INPUT ::
(** The low red region of [stopline_frame]. *)
Definition near_line : Contour := region 4000%Q 320%Q (200, 400, 240, 40).

(** A large red region entirely left of the centre line, low in the
    image. *)
Definition side_patch : Contour := region 20000%Q 100%Q (0, 400, 200, 60).

(** A frame showing, in this order, the side patch, the near line and the
    far line. *)
Definition two_line_frame : Frame :=
  mkFrame 640 [] [side_patch; near_line; far_line].

(** Tags at 0.5 m, exactly 0.85 m, 0.9 m and 0 m. *)
Definition tags_seen : list AprilTag.Tag :=
  [AprilTag.mkTag 58 0.5%Q; AprilTag.mkTag 133 0.85%Q;
   AprilTag.mkTag 62 0.9%Q; AprilTag.mkTag 169 0%Q].

Definition image_seen : AprilTag.CompressedImage :=
  AprilTag.mkImage 17 "camera" tags_seen.

(** * Properties *)

Section Properties.

Context {BotState : Type} {SM : StateMachine BotState}.

Implicit Types (s : LaneFollowNode BotState) (img : Frame) (tr : list event).

(** Unfolds the monadic plumbing of a method run on a node. *)
Ltac step_method :=
  cbv beta iota delta
    [bind ret raise read update emit of_option lock_acquire lock_release
     set_prep_turn set_stop_timer_reset is_turning outcome node_after trace
     fst snd];
  cbn [app].

(** ** The PID branch of [drive] *)

Lemma drive_lane_lost s now1 now2 :
  prep_turn s = false ->
  proportional s = None ->
  drive now1 now2 s =
    (inr tt, with_twist (mkTwist (v (twist s)) 0%Q) s,
     [LockAcquire; LockRelease; Publish (mkTwist (v (twist s)) 0%Q)]).
Proof.
  intros Hturn Hprop. unfold drive. step_method.
  rewrite Hturn. cbn. rewrite Hprop. reflexivity.
Qed.

Lemma truediv_nonzero (a b : Q) s :
  ~ (b == 0)%Q -> truediv a b s = (inr (a / b)%Q, s, []).
Proof.
  intros Hb. unfold truediv.
  destruct (Qeq_bool b 0) eqn:E.
  - apply Qeq_bool_eq in E. contradiction.
  - reflexivity.
Qed.

Lemma truediv_zero (a b : Q) s :
  (b == 0)%Q -> truediv a b s = (inl ZeroDivisionError, s, []).
Proof.
  intros Hb. unfold truediv.
  rewrite (Qeq_eq_bool _ _ Hb). reflexivity.
Qed.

WORK ITEM ::
Go through the data and return each line where the word "Definition" appears.

ANSWER SPACE ::
Definition near_line : Contour := region 4000%Q 320%Q (200, 400, 240, 40).
Definition side_patch : Contour := region 20000%Q 100%Q (0, 400, 200, 60).
Definition two_line_frame : Frame :=
Definition tags_seen : list AprilTag.Tag :=
Definition image_seen : AprilTag.CompressedImage :=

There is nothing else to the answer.